Поколения Хранителей с давних пор жили на верхнем ярусе библиотечной башни. Взобравшись по лестнице на самый верх, Энрисса искренне пожалела, что старик так привержен традициям. Отдышавшись и приняв подобающий вид, она вошла в более чем скромное жилище — большая круглая комната, узкая кровать, прикрытая пестрым пледом (сейчас на этом пледе спал, раскинув по подушке руки, маленький Леар), несколько полок с книгами, здоровенный сундук, и, под окном — письменный стол, на край которого присела незнакомая ей рыжеволосая эльфийка. Энрисса окончательно перестала что бы то ни было понимать. Она только собралась спросить, что все это значит, как из-за деревянной ширмы, отгораживающей добрую треть комнаты, появился Хранитель. Он торопливо поклонился:

— Прошу простить меня, ваше величество, подготовка потребовала больше времени, чем я ожидал, — он осторожно положил на стол два металлических обруча, один побольше, другой поменьше.

Энрисса никак не могла опознать металл: не золото, не серебро, точно не медь, не железо, больше всего похоже на платину, но отливает несвойственной для благородного металла зеленцой. Эльфийка тем временем соскользнула с облюбованного краешка стола, вышла на середину комнаты и присела в реверансе. Хранитель церемонно простер руку:

— Позвольте представить вам моего старинного друга, Далару Пылающую Розу.

Энрисса кивнула:

— Хранитель, я, несомненно, рада встрече с вашей подругой, но для чего такая таинственность? И что здесь делает мальчик?

— Ваше величество, — голос эльфийки оказался с неожиданной хрипотцой, словно она только что оправилась от простуды, — этот мальчик и есть причина нашего знакомства. Уважаемый Ралион, — к удивлению Энриссы, Далара, похоже, знала настоящее имя Хранителя, — считает, что Леара нужно немедленно убить. Я же верю, что, приняв должные меры, этого можно избежать.
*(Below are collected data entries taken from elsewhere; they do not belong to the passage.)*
Lemma pred3PE_expression_flat_witness :
  (stat_min (pred3PE (statsPayload [joinedTract])) = Some 3.14%float
   /\ stat_max (pred3PE (statsPayload [joinedTract])) = Some 3.14%float
   /\ (3.14 =? 3.14)%float = true
   /\ is_number (enrichment "__pred3PE" joinedTract) = true)
  /\ featureColor (buildPred3PEColorExpression (statsPayload [joinedTract])) joinedTract
     = Some (Str "#4CAF50").
Proof.
  assert (A : stat_min (pred3PE (statsPayload [joinedTract])) = Some 3.14%float)
    by (vm_compute; reflexivity).
  assert (B : stat_max (pred3PE (statsPayload [joinedTract])) = Some 3.14%float)
    by (vm_compute; reflexivity).
  assert (C : is_number (enrichment "__pred3PE" joinedTract) = true)
    by (vm_compute; reflexivity).
  split; [repeat split; assumption|].
  exact (pred3PE_expression_flat _ 3.14%float 3.14%float joinedTract A B eq_refl C).
Defined.

(** *** The inventory of ratings *)

Lemma sameValueZero_refl (v : Scalar) : sameValueZero v v = true.
Proof.
  destruct v as [| |b|n|s|name]; simpl; try reflexivity.
  - destruct b; reflexivity.
  - unfold PrimFloat.is_nan. destruct (n =? n)%float; reflexivity.
  - apply String.eqb_refl.
  - apply String.eqb_refl.
Qed.

Lemma pairwiseDistinct_snoc (seen : list Scalar) (v : Scalar) :
  pairwiseDistinct (seen ++ [v])
  = pairwiseDistinct seen && negb (existsb (sameValueZero v) seen).
Proof.
  induction seen as [|x r IH]; [reflexivity|].
  simpl. rewrite IH, existsb_app. simpl. rewrite orb_false_r.
  destruct (existsb (fun y => sameValueZero y x) r), (sameValueZero v x),
    (pairwiseDistinct r), (existsb (sameValueZero v) r); reflexivity.
Qed.

Lemma unique_fold (values : list Scalar) :
  forall seen, pairwiseDistinct seen = true ->
  let result :=
    fold_left (fun seen v => if existsb (sameValueZero v) seen then seen else seen ++ [v])
              values seen in
  pairwiseDistinct result = true
  /\ (forall u, In u seen -> In u result)
  /\ (forall v, In v values -> existsb (sameValueZero v) result = true)
  /\ (forall u, In u result -> In u seen \/ In u values).
Proof.
  induction values as [|w values IH]; intros seen Hd; cbv zeta.
  - simpl. split; [exact Hd|]. split; [auto|]. split; [intros v []|auto].
  - simpl fold_left. destruct (existsb (sameValueZero w) seen) eqn:E.
    + destruct (IH seen Hd) as (D & P & C & S). split; [exact D|].
      split; [exact P|]. split.
      * intros v [<-|Hv]; [|apply C, Hv].
        apply existsb_exists in E as (x & Hx & Sx).
        apply existsb_exists. exists x. split; [apply P, Hx | exact Sx].
      * intros u Hu. destruct (S u Hu); auto. right. right. assumption.
    + assert (Hd' : pairwiseDistinct (seen ++ [w]) = true).
      { rewrite pairwiseDistinct_snoc, Hd, E. reflexivity. }
      destruct (IH (seen ++ [w]) Hd') as (D & P & C & S). split; [exact D|].
      split; [|split].
      * intros u Hu. apply P, in_or_app. left. exact Hu.
      * intros v [<-|Hv]; [|apply C, Hv].
        apply existsb_exists. exists w.
        split; [apply P, in_or_app; right; left; reflexivity | apply sameValueZero_refl].
      * intros u Hu. destruct (S u Hu) as [H1|H1].
        -- apply in_app_or in H1 as [H1|[<-|[]]]; [left; exact H1|].
           right. left. reflexivity.
        -- right. right. exact H1.
Qed.

(** X11: the rating inventory of the statistics lists every rating that
    occurs among the classified features, lists nothing else, and lists no
    value twice. *)
Theorem rating_inventory (processed : list Feature) :
  let inventory := ratings (risk (statsPayload processed)) in
  pairwiseDistinct inventory = true
  /\ (forall v, In v (riskRatings processed) ->
                existsb (sameValueZero v) inventory = true)
  /\ (forall u, In u inventory -> In u (riskRatings processed)).
Proof.
  cbv zeta. unfold statsPayload. simpl. unfold unique.
  destruct (unique_fold (riskRatings processed) [] eq_refl) as (D & _ & C & S).
  split; [exact D|]. split; [exact C|].
  intros u Hu. destruct (S u Hu) as [[]|H]. exact H.
Qed.

End ColourLaws.

(** ** The value parser, further *)

Module ParserLaws.
Import JS App Notions Examples.

(** X12: for every scalar, the value parser returns null or a finite
    number; it never returns NaN, an infinity or a value that is not a
    number. *)
Theorem parseNumericValue_null_or_finite (value : Scalar) :
  parseNumericValue value = Null
  \/ exists n, parseNumericValue value = Num n /\ isFiniteNum n = true.
Proof. apply ValueParser.parseNumericValue_range. Qed.

(** X13: parsing is idempotent: the parser returns its own results
    unchanged. *)
Theorem parseNumericValue_idempotent (value : Scalar) :
  parseNumericValue (parseNumericValue value) = parseNumericValue value.
Proof.
  destruct (ValueParser.parseNumericValue_range value) as [E | (n & E & F)]; rewrite E.
  - reflexivity.
  - apply ValueParser.parseNumericValue_finite, F.
Qed.

Lemma filter_chars_app (keep : ascii -> bool) (s t : string) :
  filter_chars keep (s ++ t)%string = (filter_chars keep s ++ filter_chars keep t)%string.
Proof.
  induction s as [|c s IH]; [reflexivity|].
  change (String c s ++ t)%string with (String c (s ++ t)%string). simpl.
  destruct (keep c); rewrite IH; reflexivity.
Qed.

(** X14: a character that is no digit, sign, decimal point or exponent
    letter does not matter to the parser, wherever it stands in a string:
    currency signs, thousands separators, percent signs and spaces are
    dropped before the number is read. *)
Theorem parseNumericValue_ignores_other_characters (before after : string) (c : ascii) :
  numeric_char c = false ->
  parseNumericValue (Str (before ++ String c after))
  = parseNumericValue (Str (before ++ after)).
Proof.
  intros H. unfold parseNumericValue. simpl.
  rewrite !filter_chars_app. simpl. rewrite H. reflexivity.
Qed.

Lemma parseNumericValue_ignores_other_characters_witness :
  numeric_char ","%char = false
  /\ parseNumericValue (Str ("1" ++ String ","%char "234"))
     = parseNumericValue (Str ("1" ++ "234")).
Proof.
  split; [reflexivity|].
  apply (parseNumericValue_ignores_other_characters "1" "234" ","%char). reflexivity.
Defined.

End ParserLaws.

(** ** The coordinate normaliser, further *)

Module NormaliserLaws.
Import JS App Notions Examples.

Lemma sameButCoordinates_refl (feature : Feature) : sameButCoordinates feature feature.
Proof.
  unfold sameButCoordinates. repeat split. destruct (geometry feature); [reflexivity | exact I].
Qed.

Lemma sameButCoordinates_reprojectFeature (host : MathHost) (feature : Feature) :
  sameButCoordinates feature (reprojectFeature host feature).
Proof.
  unfold sameButCoordinates, reprojectFeature.
  destruct (geometry feature) as [g|] eqn:G; simpl; rewrite ?G; repeat split.
Qed.

Lemma sameButCoordinates_map (host : MathHost) (l : list Feature) :
  List.Forall2 sameButCoordinates l (List.map (reprojectFeature host) l).
Proof.
  induction l as [|x l IH]; simpl; constructor;
    [apply sameButCoordinates_reprojectFeature | exact IH].
Qed.

(** X15: the normaliser changes nothing but coordinates: the collection it
    returns has the same members besides its features, the same number of
    features in the same order, and each feature keeps its id, its
    properties, its other members and the other members of its geometry; a
    feature without geometry stays without. *)
Theorem reproject_changes_coordinates_only (host : MathHost) (fc : FeatureCollection) :
  collection_rest (reprojectFeatureCollectionIfNeeded host fc) = collection_rest fc
  /\ List.Forall2 sameButCoordinates
       (features fc) (features (reprojectFeatureCollectionIfNeeded host fc)).
Proof.
  assert (R : List.Forall2 sameButCoordinates (features fc) (features fc)).
  { induction (features fc); constructor; [apply sameButCoordinates_refl | assumption]. }
  unfold reprojectFeatureCollectionIfNeeded.
  destruct (features fc) as [|f fs] eqn:E; [rewrite E; split; [reflexivity | constructor]|].
  destruct (firstCoord (f :: fs)); [|rewrite E; split; [reflexivity | exact R]].
  destruct (negb (needsReprojection j)); [rewrite E; split; [reflexivity | exact R]|].
  split; [reflexivity|]. apply sameButCoordinates_map.
Qed.
(* ===== verification/ConfigData.v ===== *)
(** * The configuration record (src/src/config.rs)

    [OverlayConfig] with one setter per field the parser assigns, and the
    operations of [f64] the code uses. *)

From S2P Require Import Prelude Mapping.
Local Open Scope Z_scope.

(** [f64], as far as the code uses it: its parser, the default timeout, the
    test [> 0.0], and [Duration::from_secs_f64] in nanoseconds, which panics
    ([None]) on a negative, infinite or NaN number. *)
Class F64 := {
  f64 : Type;
  f64_parse : bytes → option f64;
  f64_1e9 : f64;
  f64_positive : f64 → bool;
  f64_duration : f64 → option Z
}.

Section config.
Context `{F64}.

Record OverlayConfig := {
cfg_lowerdir : option bytes;
cfg_upperdir : option bytes;
cfg_workdir : option bytes;
cfg_mountpoint : option bytes;
cfg_redirect_dir : option bytes;
cfg_context : option bytes;
cfg_plugins : option bytes;
cfg_uid_str : option bytes;
cfg_gid_str : option bytes;
cfg_uid_mappings : list IdMapping;
cfg_gid_mappings : list IdMapping;
cfg_timeout : f64;
cfg_xattr_permissions : Z;
cfg_nfs_filehandles : Z;
cfg_threaded : bool;
cfg_fsync : bool;
cfg_fast_ino_check : bool;
cfg_writeback : bool;
cfg_disable_xattrs : bool;
cfg_squash_to_uid : option Z;
cfg_squash_to_gid : option Z;
cfg_debug : bool;
cfg_foreground : bool;
cfg_squash_to_root : bool;
cfg_ino_t_32 : bool;
cfg_static_nlink : bool;
cfg_volatile_mode : bool;
cfg_noacl : bool;
cfg_fuse_options : list bytes;
cfg_euid : Z
}.
(* ===== verification/Config.v ===== *)
(** * Command-line options (src/src/config.rs)

    The parser of the argument vector and of the [-o] option strings:
    [parse_args], [parse_option_string], [split_options], [unescape_path],
    [parse_single_option], [parse_lowerdir], [parse_plugin_path].  Strings are
    byte strings: every character the parsers look at is ASCII, and no byte of
    a multi-byte UTF-8 character is, so scanning bytes and scanning characters
    cut at the same places.  Messages printed with [eprintln!] are not
    modelled; [process::exit] is an outcome.

    Theorems: splitting, unescaping and the lowerdir syntax against their
    printers, the whole path of an upperdir through the parser, what can reach
    the mount options, and the invariants of a parsed configuration. *)

From S2P Require Import Prelude Mapping ConfigData.
Open Scope ovl_scope.
Local Open Scope Z_scope.

Section config.
Context `{F64}.

(** [geteuid()] is the argument. *)
Definition OverlayConfig_default (euid : Z) : OverlayConfig := {|
cfg_lowerdir := None; cfg_upperdir := None; cfg_workdir := None; cfg_mountpoint := None;
cfg_redirect_dir := None; cfg_context := None; cfg_plugins := None;
cfg_uid_str := None; cfg_gid_str := None; cfg_uid_mappings := []; cfg_gid_mappings := [];
cfg_timeout := f64_1e9; cfg_xattr_permissions := 0; cfg_nfs_filehandles := 0;
cfg_threaded := false; cfg_fsync := true; cfg_fast_ino_check := false; cfg_writeback := true;
cfg_disable_xattrs := false; cfg_squash_to_uid := None; cfg_squash_to_gid := None;
cfg_debug := false; cfg_foreground := false; cfg_squash_to_root := false;
cfg_ino_t_32 := false; cfg_static_nlink := false; cfg_volatile_mode := false;
cfg_noacl := false; cfg_fuse_options := []; cfg_euid := euid
|}.

(** FUSE mount options that are passed through to the kernel. *)
Definition FUSE_PASSTHROUGH_OPTS : list bytes :=
[bs "allow_root"; bs "default_permissions"; bs "allow_other"; bs "suid"; bs "nosuid";
 bs "dev"; bs "nodev"; bs "exec"; bs "noexec"; bs "atime"; bs "noatime"; bs "diratime";
 bs "nodiratime"; bs "splice_write"; bs "splice_read"; bs "splice_move"; bs "kernel_cache";
 bs "max_write"; bs "ro"; bs "rw"].

(** [config.fuse_options.push(opt)] *)
Definition push_option (opt : bytes) (c : OverlayConfig) : OverlayConfig :=
set_cfg_fuse_options (cfg_fuse_options c ++ [opt]) c.

(** Split option string on commas, respecting backslash escaping and quoted
  strings; the escapes and quotes are kept. *)
Fixpoint split_options_go (s current : bytes) (in_quotes : bool) : list bytes :=
match s with
| [] => if bool_decide (current = []) then [] else [current]
| c :: s' =>
    if bool_decide (c = BACKSLASH) then
      match s' with
      | next :: s'' => split_options_go s'' (current ++ [c; next]) in_quotes
      | [] => split_options_go s' current in_quotes
      end
    else if bool_decide (c = QUOTE) then
      split_options_go s' (current ++ [c]) (negb in_quotes)
    else if bool_decide (c = COMMA) && negb in_quotes then
      if bool_decide (current = []) then split_options_go s' [] in_quotes
      else current :: split_options_go s' [] in_quotes
    else split_options_go s' (current ++ [c]) in_quotes
end.
Definition split_options (s : bytes) : list bytes := split_options_go s [] false.

(** Unescape backslash sequences in path values. *)
Fixpoint unescape_path (s : bytes) : bytes :=
match s with
| [] => []
| c :: s' =>
    if bool_decide (c = BACKSLASH) then
      match s' with
      | next :: s'' => next :: unescape_path s''
      | [] => [c]
      end
    else c :: unescape_path s'
end.

(** [value.parse::<i32>().map_err(..)? != 0] *)
Definition parse_flag (what value : bytes) : result bytes bool :=
let? n := ok_or (what ++ value) (parse_i32 value) in Ok (negb (n =? 0)).

(** Parse a single key=value or key option. *)
Definition parse_single_option (opt : bytes) (c : OverlayConfig) : result bytes OverlayConfig :=
match split_once "="%char opt with
| Some (key, value) =>
    if bool_decide (key = bs "lowerdir") then Ok (set_cfg_lowerdir (Some value) c)
    else if bool_decide (key = bs "upperdir") then
      Ok (set_cfg_upperdir (Some (unescape_path value)) c)
    else if bool_decide (key = bs "workdir") then
      Ok (set_cfg_workdir (Some (unescape_path value)) c)
    else if bool_decide (key = bs "redirect_dir") then Ok (set_cfg_redirect_dir (Some value) c)
    else if bool_decide (key = bs "context") then Ok (set_cfg_context (Some value) c)
    else if bool_decide (key = bs "uidmapping") then Ok (set_cfg_uid_str (Some value) c)
    else if bool_decide (key = bs "gidmapping") then Ok (set_cfg_gid_str (Some value) c)
    else if bool_decide (key = bs "timeout") then
      let? t := ok_or (bs "invalid timeout value: " ++ value) (f64_parse value) in
      Ok (set_cfg_timeout t c)
    else if bool_decide (key = bs "threaded") then
      let? v := parse_flag (bs "invalid threaded value: ") value in Ok (set_cfg_threaded v c)
    else if bool_decide (key = bs "fsync") || bool_decide (key = bs "sync") then
      let? v := parse_flag (bs "invalid fsync value: ") value in Ok (set_cfg_fsync v c)
    else if bool_decide (key = bs "fast_ino") || bool_decide (key = bs "fast_ino_check") then
      let? v := parse_flag (bs "invalid fast_ino value: ") value in
      Ok (set_cfg_fast_ino_check v c)
    else if bool_decide (key = bs "writeback") then
      let? v := parse_flag (bs "invalid writeback value: ") value in Ok (set_cfg_writeback v c)
    else if bool_decide (key = bs "noxattrs") then
      let? v := parse_flag (bs "invalid noxattrs value: ") value in
      Ok (set_cfg_disable_xattrs v c)
    else if bool_decide (key = bs "plugins") then Ok (set_cfg_plugins (Some value) c)
    else if bool_decide (key = bs "xattr_permissions") then
      let? v := ok_or (bs "invalid xattr_permissions value: " ++ value) (parse_i32 value) in
      Ok (set_cfg_xattr_permissions v c)
    else if bool_decide (key = bs "squash_to_uid") then
      let? v := ok_or (bs "invalid squash_to_uid value: " ++ value) (parse_u32 value) in
      Ok (set_cfg_squash_to_uid (Some v) c)
    else if bool_decide (key = bs "squash_to_gid") then
      let? v := ok_or (bs "invalid squash_to_gid value: " ++ value) (parse_u32 value) in
      Ok (set_cfg_squash_to_gid (Some v) c)
    else if bool_decide (key = bs "xino") then
      if bool_decide (value = bs "off") then Ok (set_cfg_nfs_filehandles 0 c)
      else if bool_decide (value = bs "auto") then Ok (set_cfg_nfs_filehandles 1 c)
      else if bool_decide (value = bs "on") then Ok (set_cfg_nfs_filehandles 2 c)
      else Err (bs "invalid xino value: " ++ value)
    else if bool_decide (key ∈ FUSE_PASSTHROUGH_OPTS) then Ok (push_option opt c)
    else Ok c
| None =>
    if bool_decide (opt = bs "debug") then
      Ok (push_option (bs "debug") (set_cfg_foreground true (set_cfg_debug true c)))
    else if bool_decide (opt = bs "squash_to_root") then Ok (set_cfg_squash_to_root true c)
    else if bool_decide (opt = bs "ino32_t") then Ok (set_cfg_ino_t_32 true c)
    else if bool_decide (opt = bs "static_nlink") then Ok (set_cfg_static_nlink true c)
    else if bool_decide (opt = bs "volatile") then Ok (set_cfg_volatile_mode true c)
    else if bool_decide (opt = bs "noacl") then Ok (set_cfg_noacl true c)
    else if bool_decide (opt ∈ FUSE_PASSTHROUGH_OPTS) then Ok (push_option opt c)
    else Ok c
end.

Fixpoint parse_options (opts : list bytes) (c : OverlayConfig) : result bytes OverlayConfig :=
match opts with
| [] => Ok c
| o :: opts' => let? c' := parse_single_option o c in parse_options opts' c'
end.

(** Parse a comma-separated option string. *)
Definition parse_option_string (opts : bytes) (c : OverlayConfig) : result bytes OverlayConfig :=
parse_options (split_options opts) c.

(** What a call of [parse_args] does: return, or end the process after
  printing the help or the version. *)
Inductive args_outcome :=
| Parsed (r : result bytes OverlayConfig)
| Exits (code : Z).

(** The defaults injected for the effective user. *)
Definition default_fuse_options (euid : Z) : list bytes :=
if euid =? 0
then [bs "default_permissions"; bs "allow_other"; bs "suid"; bs "noatime"]
else [bs "default_permissions"; bs "noatime"].

(** After the loop: parse the mappings, apply volatile. *)
Definition finish_config (c : OverlayConfig) : result bytes OverlayConfig :=
let? c := match cfg_uid_str c with
          | Some s => let? ms := parse_mappings s in Ok (set_cfg_uid_mappings ms c)
          | None => Ok c
          end in
let? c := match cfg_gid_str c with
          | Some s => let? ms := parse_mappings s in Ok (set_cfg_gid_mappings ms c)
          | None => Ok c
          end in
Ok (if cfg_volatile_mode c then set_cfg_fsync false c else c).

(** The [while i < args.len()] loop, on the arguments left. *)
Fixpoint parse_args_loop (args : list bytes) (c : OverlayConfig) : args_outcome :=
match args with
| [] => Parsed (finish_config c)
| arg :: rest =>
    if bool_decide (arg = bs "-f") then
      parse_args_loop rest
        (push_option (bs "fsname=fuse-overlayfs") (set_cfg_foreground true c))
    else if bool_decide (arg = bs "-d") || bool_decide (arg = bs "--debug") then
      parse_args_loop rest
        (push_option (bs "debug") (set_cfg_foreground true (set_cfg_debug true c)))
    else if bool_decide (arg = bs "--help") || bool_decide (arg = bs "-h") then Exits 0
    else if bool_decide (arg = bs "--version") || bool_decide (arg = bs "-V") then Exits 0
    else if bool_decide (arg = bs "-o") then
      match rest with
      | [] => Parsed (Err (bs "missing argument for -o"))
      | opts :: rest' =>
          match parse_option_string opts c with
          | Err e => Parsed (Err e)
          | Ok c' => parse_args_loop rest' c'
          end
      end
    else match strip_prefix (bs "-o") arg with
    | Some opts =>
        match parse_option_string opts c with
        | Err e => Parsed (Err e)
        | Ok c' => parse_args_loop rest c'
        end
    | None =>
        if starts_with (bs "-") arg then parse_args_loop rest c
        else parse_args_loop rest (set_cfg_mountpoint (Some arg) c)
    end
end.

(** [args] with [argv[0]] in front; [euid] is [geteuid()]. *)
Definition parse_args (euid : Z) (args : list bytes) : args_outcome :=
parse_args_loop (drop 1 args)
  (set_cfg_fuse_options (default_fuse_options euid) (OverlayConfig_default euid)).

End config.

(** Split lowerdir string on colons, a backslash before a colon escaping it. *)
Fixpoint parse_lowerdir_go (s current : bytes) : list bytes :=
  match s with
  | [] => if bool_decide (current = []) then [] else [current]
  | c :: s' =>
      if bool_decide (c = BACKSLASH) then
        match s' with
        | next :: s'' =>
            if bool_decide (next = COLON) then parse_lowerdir_go s'' (current ++ [COLON])
            else parse_lowerdir_go s' (current ++ [c])
        | [] => parse_lowerdir_go s' (current ++ [c])
        end
      else if bool_decide (c = COLON) then
        if bool_decide (current = []) then parse_lowerdir_go s' []
        else current :: parse_lowerdir_go s' []
      else parse_lowerdir_go s' (current ++ [c])
  end.
Definition parse_lowerdir (lowerdir : bytes) : list bytes := parse_lowerdir_go lowerdir [].

(** [s.find("//")] cut there. *)
Fixpoint split_double_slash (s : bytes) : option (bytes * bytes) :=
  match s with
  | [] => None
  | c :: s' =>
      if starts_with (bs "//") s then Some ([], drop 2 s)
      else match split_double_slash s' with
           | Some (l, r) => Some (c :: l, r)
           | None => None
           end
  end.

(** Check if a lowerdir path uses the plugin syntax: //plugin_name/data/path *)
Definition parse_plugin_path (path : bytes) : option (bytes * bytes) :=
  if negb (starts_with (bs "//") path) then None
  else
    let rest := drop 2 path in
    match split_double_slash rest with
    | Some (plugin_opaque, data_path) => Some (plugin_opaque, data_path)
    | None => Some (rest, [])
    end.

(** ** Escaping *)

(** An argument of lowerdir=: colons escaped. *)
Definition escape_colons (d : bytes) : bytes :=
  d ≫= λ c, if bool_decide (c = COLON) then [BACKSLASH; c] else [c].

(** An option value: the characters [split_options] treats specially escaped. *)
Definition escape_option (p : bytes) : bytes :=
  p ≫= λ c, if bool_decide (c ∈ [BACKSLASH; QUOTE; COMMA]) then [BACKSLASH; c] else [c].

(** The mount options a command line may set. *)
Definition allowed_option (o : bytes) : Prop :=
  o ∈ FUSE_PASSTHROUGH_OPTS ∨ o ∈ [bs "debug"; bs "fsname=fuse-overlayfs"] ∨
  ∃ k v, o = k ++ "="%char :: v ∧ k ∈ FUSE_PASSTHROUGH_OPTS.

Lemma escape_option_cons c p :
  escape_option (c :: p) =
  (if bool_decide (c ∈ [BACKSLASH; QUOTE; COMMA]) then [BACKSLASH; c] else [c]) ++ escape_option p.
Proof. reflexivity. Qed.

Lemma escape_colons_cons c p :
  escape_colons (c :: p) =
  (if bool_decide (c = COLON) then [BACKSLASH; c] else [c]) ++ escape_colons p.
Proof. reflexivity. Qed.

Lemma unescape_escape_option p : unescape_path (escape_option p) = p.
Proof.
  induction p as [|c p IH]; [done|]. rewrite escape_option_cons.
  case_bool_decide as Hc; cbn.
  - by rewrite IH.
  - rewrite bool_decide_eq_false_2; [by rewrite IH|]. intros ->. apply Hc. left.
Qed.

Lemma split_options_go_escape p s cur :
  split_options_go (escape_option p ++ s) cur false =
  split_options_go s (cur ++ escape_option p) false.
Proof.
  revert cur. induction p as [|c p IH]; intros cur; [by rewrite app_nil_r|].
  rewrite !escape_option_cons. case_bool_decide as Hc; cbn [app split_options_go].
  - rewrite bool_decide_eq_true_2 by done. rewrite IH. by rewrite <-app_assoc.
  - rewrite !elem_of_cons in Hc. rewrite !bool_decide_eq_false_2 by naive_solver. cbn [andb].
    rewrite IH. by rewrite <-app_assoc.
Qed.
Наместница опустилась на стул:

— Вы оба сошли с ума или только Хранитель?

— К сожалению, ваше величество, ситуация не располагает к шуткам! Я согласился, чтобы вы решили судьбу мальчика. Когда речь идет о судьбе мира, принимать решения должно правителям, а не мудрецам.

— Что здесь происходит? — Наместница была как никогда близка к потере терпения.

Хранитель вздохнул:

— Вы хотите знать, кто убил герцога Суэрсен и его жену?

— Мне казалось, вы считаете, что это сделала я.

— Я считал. Но теперь знаю правду. Видите ли, перед тем, как взять мальчика в ученики, Хранитель, используя силу Аммерта, заглядывает в самую глубину его души, дабы окончательно удостовериться, что отрок готов к служению. И то, что я увидел… Вам стоит посмотреть на это своими глазами.

— А кто убил сына герцога, вы тоже знаете?

— Я знаю, — спокойно ответила эльфийка, — но об этом позже.

Она подхватила спящего мальчика под мышки, посадила его на кровати, хранитель приладил один обруч на голову ребенку, второй протянул наместнице:

— Вы позволите? Это совершенно безопасно.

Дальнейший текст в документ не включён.